The Tempest project aims to design a successor to the Typhoon jets currently in use.
In early plans for the plane, BAE said the plane could fly unmanned and have radar that can capture “a city’s data” in a second.
Diageo cheers to cocktail culture
Diageo posted record sales thanks to recovering consumer demand and the return of cocktail culture during the Covid19 pandemic.
The FTSE100 drinks maker, which makes Gordon’s gin and Smirnoff vodka, revealed net sales rose 16 percent in the year to June to £12.7 billion.
The jump helped boost profits by 81.3 percent to £3.7 billion. It increased the final dividend by 5 percent to 44.59 pence per share, equivalent to £1 billion.
In Britain, sales rose 7 percent, boosted by a 16 percent increase in spirits as shoppers bought more whisky, Baileys, vodka and gin. However, beer sales fell 16 percent due to the ‘significant impact’ of forced on-trade closures in the UK.

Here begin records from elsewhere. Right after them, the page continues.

(** ** Taking moves assets *)

Definition amount (id : AssetId) (a : Assets) : Z := default 0 (get id (fungible a)).
Definition holds (x : AssetId * AssetInstance) (a : Assets) : Prop :=
  is_Some (get x (non_fungible a)).

Record wf (a : Assets) : Prop := {
  wf_fungible : sorted (fungible a);
  wf_non_fungible : sorted (non_fungible a);
  wf_amount id n : get id (fungible a) = Some n → 0 ≤ n ≤ u128_max;
}.

Definition mask_ok (mask : MultiAssetFilter) : Prop :=
  match mask with
  | Definite assets => Forall (λ a, match asset_fun a with Fungible n => 0 ≤ n | _ => True end) assets
  | Wild _ => True
  end.

(** [a] and [b] together are [whole]. *)
Definition parts (whole a b : Assets) : Prop :=
  (∀ id, amount id whole = amount id a + amount id b) ∧
  (∀ x, (holds x whole ↔ holds x a ∨ holds x b) ∧ ¬ (holds x a ∧ holds x b)).

Lemma wf_new : wf new.
Proof. by split. Qed.

Lemma amount_range id a : wf a → 0 ≤ amount id a ≤ u128_max.
Proof.
  intros Ha. unfold amount. destruct (get id (fungible a)) as [n|] eqn:E; cbn.
  - by apply (wf_amount a Ha id).
  - unfold u128_max. lia.
Qed.

(** An entry goes to exactly one of the two maps, the others stay. *)
Lemma split_map_spec {K V} `{!TotalCmp K} room (l self taken : BTreeMap.t K V) :
  sorted l → sorted self → sorted taken →
  (∀ k v, get k l = Some v → get k self = None ∧ get k taken = None) →
  let '(self', taken') := split_map room l self taken in
  sorted self' ∧ sorted taken' ∧
  (∀ k, match get k l with
        | Some v => (get k self' = Some v ∧ get k taken' = None) ∨
                    (get k self' = None ∧ get k taken' = Some v)
        | None => get k self' = get k self ∧ get k taken' = get k taken
        end).
Proof.
  unfold split_map. revert self taken.
  induction l as [|[k v] l IH]; intros self taken Hl Hs Ht Hfresh; [done|].
  cbn [fold_left]. destruct Hl as [Hb Hl]. pose proof (below_get k l Hb) as Hkl.
  destruct (Hfresh k v) as [Hks Hkt]; [cbn; by rewrite cmp_refl|].
  assert (∀ j w, get j l = Some w → cmp j k ≠ Eq ∧ get j self = None ∧ get j taken = None) as Hj.
  { intros j w Hj. destruct (cmp j k) eqn:E; [apply cmp_eq in E as ->; congruence|..];
      (split; [done|]; apply (Hfresh j w); cbn; by rewrite E). }
  destruct (room k taken).
  - specialize (IH self (insert k v taken) Hl Hs (insert_sorted k v taken Ht)).
    destruct (fold_left _ l (self, insert k v taken)) as [self' taken'].
    destruct IH as (? & ? & Hg).
    { intros j w Hjw. destruct (Hj j w Hjw) as (Hne & ? & ?). split; [done|].
      rewrite get_insert by done. by destruct (cmp j k). }
    split_and!; [done..|]. intros j. specialize (Hg j). cbn. rewrite get_insert in Hg by done.
    destruct (cmp j k) eqn:E; [|done..]. apply cmp_eq in E as ->. rewrite Hkl in Hg.
    right. destruct Hg as [-> ->]. done.
  - specialize (IH (insert k v self) taken Hl (insert_sorted k v self Hs) Ht).
    destruct (fold_left _ l (insert k v self, taken)) as [self' taken'].
    destruct IH as (? & ? & Hg).
    { intros j w Hjw. destruct (Hj j w Hjw) as (Hne & ? & ?). split; [|done].
      rewrite get_insert by done. by destruct (cmp j k). }
    split_and!; [done..|]. intros j. specialize (Hg j). cbn. rewrite get_insert in Hg by done.
    destruct (cmp j k) eqn:E; [|done..]. apply cmp_eq in E as ->. rewrite Hkl in Hg.
    left. destruct Hg as [-> ->]. done.
Qed.

(** Moving [n] of one fungible asset, or one instance. *)
Lemma subsume_fungible_amount id n j a :
  wf a → 0 ≤ n → amount id a + n ≤ u128_max →
  wf (subsume (mkMultiAsset id (Fungible n)) a) ∧
  amount j (subsume (mkMultiAsset id (Fungible n)) a) =
    (if decide (j = id) then amount j a + n else amount j a).
Proof.
  intros Ha Hn Hmax. pose proof (amount_range id a Ha) as Hr. destruct Ha as [Hf Hnf Hamt].
  unfold subsume, amount in *. cbn.
  assert ((match get id (fungible a) with
           | Some e => u128_saturating_add e n | None => n end)
          = default 0 (get id (fungible a)) + n) as ->.
  { destruct (get id (fungible a)); cbn in *; unfold u128_saturating_add; lia. }
  split.
  - split; cbn; [by apply insert_sorted|done|]. intros i m. rewrite get_insert by done.
    destruct (cmp i id); [intros [= <-]; lia|apply Hamt..].
  - rewrite get_insert by done. destruct (decide (j = id)) as [->|Hne].
    + by rewrite cmp_refl.
    + by destruct (cmp j id) eqn:E; [apply cmp_eq in E|..].
Qed.

Lemma remove_fungible_amount id n j a :
  wf a → get id (fungible a) = Some n → 
  wf (set_fungible (remove id (fungible a)) a) ∧
  amount j (set_fungible (remove id (fungible a)) a) = (if decide (j = id) then 0 else amount j a).
Proof.
  intros [Hf Hnf Hamt] Hg. unfold amount. cbn. split.
  - split; cbn; [by apply remove_sorted|done|]. intros i m. rewrite get_remove by done.
    destruct (cmp i id); [done|apply Hamt..].
  - rewrite get_remove by done. destruct (decide (j = id)) as [->|Hne].
    + by rewrite cmp_refl.
    + by destruct (cmp j id) eqn:E; [apply cmp_eq in E|..].
Qed.

Lemma insert_fungible_amount id n j a :
  wf a → 0 ≤ n ≤ u128_max →
  wf (set_fungible (insert id n (fungible a)) a) ∧
  amount j (set_fungible (insert id n (fungible a)) a) = (if decide (j = id) then n else amount j a).
Proof.
  intros [Hf Hnf Hamt] Hn. unfold amount. cbn. split.
  - split; cbn; [by apply insert_sorted|done|]. intros i m. rewrite get_insert by done.
    destruct (cmp i id); [by intros [= <-]|apply Hamt..].
  - rewrite get_insert by done. destruct (decide (j = id)) as [->|Hne].
    + by rewrite cmp_refl.
    + by destruct (cmp j id) eqn:E; [apply cmp_eq in E|..].
Qed.

Lemma take_one_fungible whole id n self taken :
  0 ≤ n → wf whole → wf self → wf taken → parts whole self taken →
  let '(self', taken') := take_one (mkMultiAsset id (Fungible n)) self taken in
  wf self' ∧ wf taken' ∧ parts whole self' taken'.
Proof.
  intros Hn Hw Hs Ht [Hsum Hnf]. unfold take_one. cbn [asset_fun asset_id].
  destruct (get id (fungible self)) as [have|] eqn:E; [|done].
  pose proof (wf_amount self Hs id have E) as Hhave.
  assert (amount id self = have) as Hid by (unfold amount; by rewrite E).
  pose proof (amount_range id whole Hw) as Hwr. rewrite Hsum, Hid in Hwr.
  pose proof (amount_range id taken Ht) as Htr.
  set (m := Z.min n have).
  set (self' := if decide (have - m = 0) then _ else _).
  assert (wf self' ∧ (∀ j, amount j self' = if decide (j = id) then have - m else amount j self)
          ∧ non_fungible self' = non_fungible self) as (Hws & Has & Hns).
  { subst self'. case_decide as Hz.
    - destruct (remove_fungible_amount id have id self Hs E) as [Hwf _]. split_and!; [done| |done].
      intros j. destruct (remove_fungible_amount id have j self Hs E) as [_ ->].
      case_decide; lia.
    - destruct (insert_fungible_amount id (have - m) id self Hs) as [Hwf _]; [lia|].
      split_and!; [done| |done]. intros j.
      by destruct (insert_fungible_amount id (have - m) j self Hs) as [_ ->]; [lia|]. }
  set (taken' := if decide (0 < m) then _ else _).
  assert (wf taken' ∧ (∀ j, amount j taken' = if decide (j = id) then amount j taken + m else amount j taken)
          ∧ non_fungible taken' = non_fungible taken) as (Hwt & Hat & Hnt).
  { subst taken'. case_decide as Hm.
    - destruct (subsume_fungible_amount id m id taken Ht) as [Hwf _]; [lia|lia|].
      split_and!; [done| |done]. intros j.
      by destruct (subsume_fungible_amount id m j taken Ht) as [_ ->]; [lia|lia|].
    - split_and!; [done| |done]. intros j. case_decide; lia. }
  split_and!; [done..|]. split.
  - intros j. rewrite Hsum, Has, Hat. case_decide; [subst j|]; lia.
  - intros x. unfold holds in *. by rewrite Hns, Hnt.
Qed.

Lemma take_one_instance whole id i self taken :
  wf self → wf taken → parts whole self taken →
  let '(self', taken') := take_one (mkMultiAsset id (NonFungible i)) self taken in
  wf self' ∧ wf taken' ∧ parts whole self' taken'.
Proof.
  intros Hs Ht [Hsum Hnf]. unfold take_one. cbn.
  destruct (get (id, i) (non_fungible self)) as [u|] eqn:E; [|done].
  destruct Hs as [? ? ?], Ht as [? ? ?]. unfold subsume. cbn. split_and!.
  - split; cbn; [done|by apply remove_sorted|done].
  - split; cbn; [done|by apply insert_sorted|done].
  - split; [done|]. intros x. specialize (Hnf x). unfold holds in *. cbn.
    rewrite get_remove, get_insert by done.
    destruct (cmp x (id, i)) eqn:Ex; [|done..]. apply cmp_eq in Ex as ->. rewrite E in Hnf.
    destruct Hnf as [[_ Hl] _]. split; [|by intros [[? ?] _]].
    split; [intros _; right; eauto|intros _; apply Hl; left; eauto].
Qed.

Lemma take_definite_parts whole limit assets self taken :
  mask_ok (Definite assets) → wf whole → wf self → wf taken → parts whole self taken →
  let '(self', taken') := take_definite limit assets self taken in
  wf self' ∧ wf taken' ∧ parts whole self' taken'.
Proof.
  intros Hm Hw. revert self taken.
  induction assets as [|[id [n|i]] assets IH]; intros self taken Hs Ht Hp; [done|..].
  all: apply Forall_cons in Hm as [Hn Hm]; cbn in Hn; cbn [take_definite].
  - pose proof (take_one_fungible whole id n self taken Hn Hw Hs Ht Hp) as Hone.
    destruct (take_one _ self taken) as [s t]. destruct Hone as (? & ? & ?).
    case_decide; [done|]. by apply IH.
  - pose proof (take_one_instance whole id i self taken Hs Ht Hp) as Hone.
    destruct (take_one _ self taken) as [s t]. destruct Hone as (? & ? & ?).
    case_decide; [done|]. by apply IH.
Qed.

Lemma parts_new a : parts a new a.
Proof.
  split; [intros id; unfold amount at 2; cbn; lia|]. intros x. unfold holds. cbn.
  split; [split; [by right|by intros [[? ?]|?]]|by intros [[? ?] _]].
Qed.

Lemma parts_comm whole a b : parts whole a b → parts whole b a.
Proof.
  intros [Hsum Hnf]. split; [intros id; rewrite Hsum; lia|].
  intros x. destruct (Hnf x) as [-> Hd]. split; [naive_solver|naive_solver].
Qed.

(** Two maps partition a third one. *)
Definition partition {K V} `{!TotalCmp K} (l a b : BTreeMap.t K V) : Prop :=
  sorted a ∧ sorted b ∧
  ∀ k, match get k l with
       | Some v => (get k a = Some v ∧ get k b = None) ∨ (get k a = None ∧ get k b = Some v)
       | None => get k a = None ∧ get k b = None
       end.

Lemma partition_all {K V} `{!TotalCmp K} (l : BTreeMap.t K V) : sorted l → partition l l [].
Proof. intros Hl. split_and!; [done|done|]. intros k. destruct (get k l); [by left|done]. Qed.

Lemma split_map_partition {K V} `{!TotalCmp K} room (l a b : BTreeMap.t K V) :
  sorted l → split_map room l [] [] = (a, b) → partition l a b.
Proof.
  intros Hl E. pose proof (split_map_spec room l [] [] Hl I I ltac:(done)) as Hs.
  by rewrite E in Hs.
Qed.

Lemma parts_of_partition self f tf n tn :
  wf self → partition (fungible self) f tf → partition (non_fungible self) n tn →
  wf (mkAssets f n) ∧ wf (mkAssets tf tn) ∧ parts self (mkAssets f n) (mkAssets tf tn).
Proof.
  intros [Hf Hn Hamt] (? & ? & HF) (? & ? & HN). split_and!.
  - split; cbn; try done. intros id m Hm. specialize (HF id). apply (Hamt id).
    destruct (get id (fungible self)); naive_solver.
  - split; cbn; try done. intros id m Hm. specialize (HF id). apply (Hamt id).
    destruct (get id (fungible self)); naive_solver.
  - split.
    + intros id. unfold amount. cbn. specialize (HF id).
      destruct (get id (fungible self)); [destruct HF as [[-> ->]|[-> ->]]|destruct HF as [-> ->]];
        cbn; lia.
    + intros x. unfold holds. cbn. specialize (HN x).
      destruct (get x (non_fungible self)) as [u|].
      * destruct HN as [[-> ->]|[-> ->]]; (split; [|by intros [[] []]]); naive_solver.
      * destruct HN as [-> ->]. split; [|by intros [[] []]]. naive_solver.
Qed.

Lemma take_fungible_parts id n self :
  wf self → get id (fungible self) = Some n →
  wf (set_fungible (insert id n []) new) ∧
  parts self (set_fungible (remove id (fungible self)) self) (set_fungible (insert id n []) new).
Proof.
  intros Hs Hg. pose proof (wf_amount self Hs id n Hg) as Hn.
  destruct (insert_fungible_amount id n id new wf_new Hn) as [Hw _]. split; [done|]. split.
  - intros j. destruct (remove_fungible_amount id n j self Hs Hg) as [_ ->].
    destruct (insert_fungible_amount id n j new wf_new Hn) as [_ Hj]. cbn in Hj |- *. rewrite Hj.
    unfold amount. cbn. case_decide; [subst j; rewrite Hg; cbn|]; lia.
  - intros x. unfold holds. cbn. split; [|by intros [_ []]]. naive_solver.
Qed.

SALES ASTRAZENECA STIMULATED BY COVID-19 JAB
Astrazeneca has posted a massive increase in sales, boosted by its Covid19 vaccine.
The British pharmaceutical group said yesterday that revenues are up 18 percent to £11.1 billion in the first half of 2021.
That included £838 million of the Covid-19 vaccine the company was co-developing with the University of Oxford, of which £640 million came in the second quarter.
By comparison, US rival Pfizer expects to make £24 billion in sales – meaning it can share £7 billion in profits with partner BioNTech.
Unlike rivals, Astra’s deal with Oxford stipulates that it must sell the jabs at cost during the pandemic. Controversies surrounding Astra’s Covid jab have prompted Astra to weigh up options for the future of its vaccine business.
Yesterday, Ruud Dobber, head of Astra’s biopharmaceutical division, said the company was exploring “various options” for the company.
The company’s strong growth in the first half included a 19 percent jump in sales of cancer drugs such as Tagrisso, Imfinzi and Lynparza, as well as a 26 percent jump in emerging markets, primarily driven by China.
The company announced a dividend of 64.8 pence per share.
Astrazeneca shares rose 0.1 percent, or 11p, to 8277p.